(MATERIAL FOR THE TASK Opens)

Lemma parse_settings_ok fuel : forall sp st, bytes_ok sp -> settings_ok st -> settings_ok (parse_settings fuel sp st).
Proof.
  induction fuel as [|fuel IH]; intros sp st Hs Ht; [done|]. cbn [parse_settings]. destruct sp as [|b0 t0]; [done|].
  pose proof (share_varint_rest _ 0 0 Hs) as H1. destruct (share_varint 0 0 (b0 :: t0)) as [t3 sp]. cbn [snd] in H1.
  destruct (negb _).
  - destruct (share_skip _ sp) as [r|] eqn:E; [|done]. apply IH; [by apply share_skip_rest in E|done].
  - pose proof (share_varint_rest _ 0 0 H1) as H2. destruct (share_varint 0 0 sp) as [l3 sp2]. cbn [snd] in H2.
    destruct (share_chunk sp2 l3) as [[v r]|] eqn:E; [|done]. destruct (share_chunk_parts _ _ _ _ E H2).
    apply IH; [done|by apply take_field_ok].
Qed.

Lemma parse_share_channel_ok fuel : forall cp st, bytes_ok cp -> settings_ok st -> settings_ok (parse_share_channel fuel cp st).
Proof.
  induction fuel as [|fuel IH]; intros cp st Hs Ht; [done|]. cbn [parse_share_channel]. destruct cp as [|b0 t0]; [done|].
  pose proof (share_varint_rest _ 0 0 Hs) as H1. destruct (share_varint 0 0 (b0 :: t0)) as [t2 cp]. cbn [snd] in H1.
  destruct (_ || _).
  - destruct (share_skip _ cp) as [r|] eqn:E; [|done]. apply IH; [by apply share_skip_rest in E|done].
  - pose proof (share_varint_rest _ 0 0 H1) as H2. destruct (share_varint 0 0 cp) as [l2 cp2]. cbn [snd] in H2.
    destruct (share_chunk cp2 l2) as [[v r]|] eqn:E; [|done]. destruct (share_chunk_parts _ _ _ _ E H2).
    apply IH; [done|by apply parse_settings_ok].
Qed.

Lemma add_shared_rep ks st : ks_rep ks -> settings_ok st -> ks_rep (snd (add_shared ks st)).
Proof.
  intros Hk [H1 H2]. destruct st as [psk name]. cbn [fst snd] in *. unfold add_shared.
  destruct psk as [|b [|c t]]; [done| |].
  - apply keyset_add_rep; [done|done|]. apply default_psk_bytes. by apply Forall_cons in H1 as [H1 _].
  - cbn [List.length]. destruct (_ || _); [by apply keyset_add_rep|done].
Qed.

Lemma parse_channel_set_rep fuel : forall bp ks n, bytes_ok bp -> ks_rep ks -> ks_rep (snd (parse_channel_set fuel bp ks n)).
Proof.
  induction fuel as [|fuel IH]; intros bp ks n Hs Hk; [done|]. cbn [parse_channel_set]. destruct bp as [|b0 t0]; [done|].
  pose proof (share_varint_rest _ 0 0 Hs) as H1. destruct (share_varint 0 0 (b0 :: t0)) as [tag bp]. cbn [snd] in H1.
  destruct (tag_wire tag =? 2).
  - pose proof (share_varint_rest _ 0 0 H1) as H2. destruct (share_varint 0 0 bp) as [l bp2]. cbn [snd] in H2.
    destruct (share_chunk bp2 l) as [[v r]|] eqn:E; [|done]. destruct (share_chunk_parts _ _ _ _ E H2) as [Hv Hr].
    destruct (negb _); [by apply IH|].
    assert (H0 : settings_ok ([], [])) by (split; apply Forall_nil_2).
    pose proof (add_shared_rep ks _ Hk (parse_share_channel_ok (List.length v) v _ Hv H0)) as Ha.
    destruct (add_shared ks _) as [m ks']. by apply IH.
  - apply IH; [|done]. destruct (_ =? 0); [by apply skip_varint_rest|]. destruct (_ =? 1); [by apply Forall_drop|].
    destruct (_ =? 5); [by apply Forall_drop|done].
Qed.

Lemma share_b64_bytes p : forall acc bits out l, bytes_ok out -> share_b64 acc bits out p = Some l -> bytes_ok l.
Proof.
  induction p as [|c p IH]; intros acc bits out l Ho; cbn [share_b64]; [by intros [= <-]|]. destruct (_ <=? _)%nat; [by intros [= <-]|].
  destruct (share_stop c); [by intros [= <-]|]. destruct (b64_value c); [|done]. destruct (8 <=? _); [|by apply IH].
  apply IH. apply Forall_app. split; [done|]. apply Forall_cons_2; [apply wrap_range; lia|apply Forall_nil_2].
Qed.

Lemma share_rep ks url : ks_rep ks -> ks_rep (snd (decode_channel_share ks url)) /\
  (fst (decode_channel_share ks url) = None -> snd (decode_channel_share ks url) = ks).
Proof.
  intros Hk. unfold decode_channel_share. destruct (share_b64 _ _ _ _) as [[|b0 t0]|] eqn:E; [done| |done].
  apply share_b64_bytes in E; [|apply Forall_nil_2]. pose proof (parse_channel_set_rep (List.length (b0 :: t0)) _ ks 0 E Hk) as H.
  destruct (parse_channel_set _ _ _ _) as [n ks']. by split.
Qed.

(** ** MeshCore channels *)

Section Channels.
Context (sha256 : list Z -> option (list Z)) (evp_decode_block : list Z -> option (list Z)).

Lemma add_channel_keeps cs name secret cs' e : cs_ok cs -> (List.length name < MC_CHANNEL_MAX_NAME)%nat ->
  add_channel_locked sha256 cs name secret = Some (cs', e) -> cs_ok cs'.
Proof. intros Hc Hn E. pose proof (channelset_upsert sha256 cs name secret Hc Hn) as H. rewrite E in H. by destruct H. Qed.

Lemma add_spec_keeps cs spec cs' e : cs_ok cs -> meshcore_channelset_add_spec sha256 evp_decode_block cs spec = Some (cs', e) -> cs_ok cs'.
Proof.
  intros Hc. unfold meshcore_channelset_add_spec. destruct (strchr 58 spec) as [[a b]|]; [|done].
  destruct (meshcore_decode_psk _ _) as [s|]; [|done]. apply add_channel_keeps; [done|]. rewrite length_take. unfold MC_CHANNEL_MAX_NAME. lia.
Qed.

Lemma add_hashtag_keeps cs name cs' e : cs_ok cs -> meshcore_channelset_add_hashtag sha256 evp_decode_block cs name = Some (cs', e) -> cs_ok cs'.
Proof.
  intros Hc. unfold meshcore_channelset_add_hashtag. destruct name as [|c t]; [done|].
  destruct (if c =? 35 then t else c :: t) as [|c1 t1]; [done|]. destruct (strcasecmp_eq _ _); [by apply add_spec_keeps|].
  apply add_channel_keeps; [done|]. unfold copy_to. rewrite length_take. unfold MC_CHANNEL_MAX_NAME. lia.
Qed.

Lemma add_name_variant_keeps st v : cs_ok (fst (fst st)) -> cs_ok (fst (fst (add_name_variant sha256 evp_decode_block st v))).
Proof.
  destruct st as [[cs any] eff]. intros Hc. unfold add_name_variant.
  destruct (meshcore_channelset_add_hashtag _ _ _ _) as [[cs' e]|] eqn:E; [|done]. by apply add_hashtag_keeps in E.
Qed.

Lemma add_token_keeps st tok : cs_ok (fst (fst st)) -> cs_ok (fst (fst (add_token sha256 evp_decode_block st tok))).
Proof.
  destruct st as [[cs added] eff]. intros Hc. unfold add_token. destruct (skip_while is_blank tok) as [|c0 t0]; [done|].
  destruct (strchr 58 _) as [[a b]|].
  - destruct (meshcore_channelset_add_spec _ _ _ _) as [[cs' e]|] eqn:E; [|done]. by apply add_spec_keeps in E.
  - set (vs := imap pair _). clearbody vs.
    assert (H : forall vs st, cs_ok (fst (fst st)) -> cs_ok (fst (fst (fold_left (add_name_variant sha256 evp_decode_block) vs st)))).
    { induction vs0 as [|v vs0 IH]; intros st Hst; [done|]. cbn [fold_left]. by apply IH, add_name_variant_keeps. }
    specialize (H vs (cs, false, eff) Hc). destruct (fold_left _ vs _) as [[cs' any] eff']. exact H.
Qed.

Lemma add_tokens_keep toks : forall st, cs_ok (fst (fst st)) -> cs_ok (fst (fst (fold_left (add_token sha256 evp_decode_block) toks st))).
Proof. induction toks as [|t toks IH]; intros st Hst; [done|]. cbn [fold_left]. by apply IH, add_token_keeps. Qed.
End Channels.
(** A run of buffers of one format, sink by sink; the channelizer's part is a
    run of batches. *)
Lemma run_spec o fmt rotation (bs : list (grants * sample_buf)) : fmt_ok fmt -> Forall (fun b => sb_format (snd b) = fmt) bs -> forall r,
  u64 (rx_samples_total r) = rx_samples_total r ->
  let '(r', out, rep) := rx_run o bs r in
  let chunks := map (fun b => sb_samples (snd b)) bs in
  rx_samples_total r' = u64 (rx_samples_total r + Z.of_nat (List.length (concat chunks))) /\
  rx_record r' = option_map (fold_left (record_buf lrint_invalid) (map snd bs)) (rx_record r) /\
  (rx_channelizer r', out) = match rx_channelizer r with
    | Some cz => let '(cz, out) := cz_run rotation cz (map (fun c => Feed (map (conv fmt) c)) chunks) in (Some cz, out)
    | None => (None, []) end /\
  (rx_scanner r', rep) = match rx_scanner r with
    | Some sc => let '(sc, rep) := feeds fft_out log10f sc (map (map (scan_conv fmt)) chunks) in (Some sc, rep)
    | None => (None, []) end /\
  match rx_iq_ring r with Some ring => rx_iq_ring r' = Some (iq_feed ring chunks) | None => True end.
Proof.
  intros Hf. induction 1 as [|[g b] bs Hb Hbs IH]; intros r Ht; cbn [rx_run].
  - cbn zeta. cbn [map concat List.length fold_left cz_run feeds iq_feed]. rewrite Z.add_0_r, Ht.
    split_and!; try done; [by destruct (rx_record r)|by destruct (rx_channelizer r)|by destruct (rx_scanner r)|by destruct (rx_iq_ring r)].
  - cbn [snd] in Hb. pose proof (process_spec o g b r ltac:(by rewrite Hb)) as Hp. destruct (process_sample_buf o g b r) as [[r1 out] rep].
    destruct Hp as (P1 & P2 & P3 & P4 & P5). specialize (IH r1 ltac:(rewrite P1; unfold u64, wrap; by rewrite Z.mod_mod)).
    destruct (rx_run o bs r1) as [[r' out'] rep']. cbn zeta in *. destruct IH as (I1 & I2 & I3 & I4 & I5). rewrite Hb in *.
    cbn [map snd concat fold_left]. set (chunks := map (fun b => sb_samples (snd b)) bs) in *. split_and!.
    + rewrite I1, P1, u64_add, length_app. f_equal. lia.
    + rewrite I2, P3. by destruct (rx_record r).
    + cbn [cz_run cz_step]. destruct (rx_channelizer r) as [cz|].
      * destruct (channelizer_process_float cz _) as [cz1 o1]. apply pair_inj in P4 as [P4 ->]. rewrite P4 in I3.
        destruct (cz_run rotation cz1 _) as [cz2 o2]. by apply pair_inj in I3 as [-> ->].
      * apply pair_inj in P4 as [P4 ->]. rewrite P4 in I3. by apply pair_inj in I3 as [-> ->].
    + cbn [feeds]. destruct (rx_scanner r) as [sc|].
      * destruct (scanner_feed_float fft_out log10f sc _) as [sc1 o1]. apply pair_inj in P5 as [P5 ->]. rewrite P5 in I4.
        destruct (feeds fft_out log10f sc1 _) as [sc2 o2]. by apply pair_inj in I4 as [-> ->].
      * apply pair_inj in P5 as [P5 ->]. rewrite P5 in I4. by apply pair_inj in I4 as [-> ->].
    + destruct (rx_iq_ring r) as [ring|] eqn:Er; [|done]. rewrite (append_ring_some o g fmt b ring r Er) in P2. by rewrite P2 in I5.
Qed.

(MATERIAL FOR THE TASK Closes)

# PROBLEM TO SOLVE:
Show the lines of the material that contain the word "chunks".

# SOLUTION:
  let chunks := map (fun b => sb_samples (snd b)) bs in
  rx_samples_total r' = u64 (rx_samples_total r + Z.of_nat (List.length (concat chunks))) /\
    | Some cz => let '(cz, out) := cz_run rotation cz (map (fun c => Feed (map (conv fmt) c)) chunks) in (Some cz, out)
    | Some sc => let '(sc, rep) := feeds fft_out log10f sc (map (map (scan_conv fmt)) chunks) in (Some sc, rep)
  match rx_iq_ring r with Some ring => rx_iq_ring r' = Some (iq_feed ring chunks) | None => True end.
    cbn [map snd concat fold_left]. set (chunks := map (fun b => sb_samples (snd b)) bs) in *. split_and!.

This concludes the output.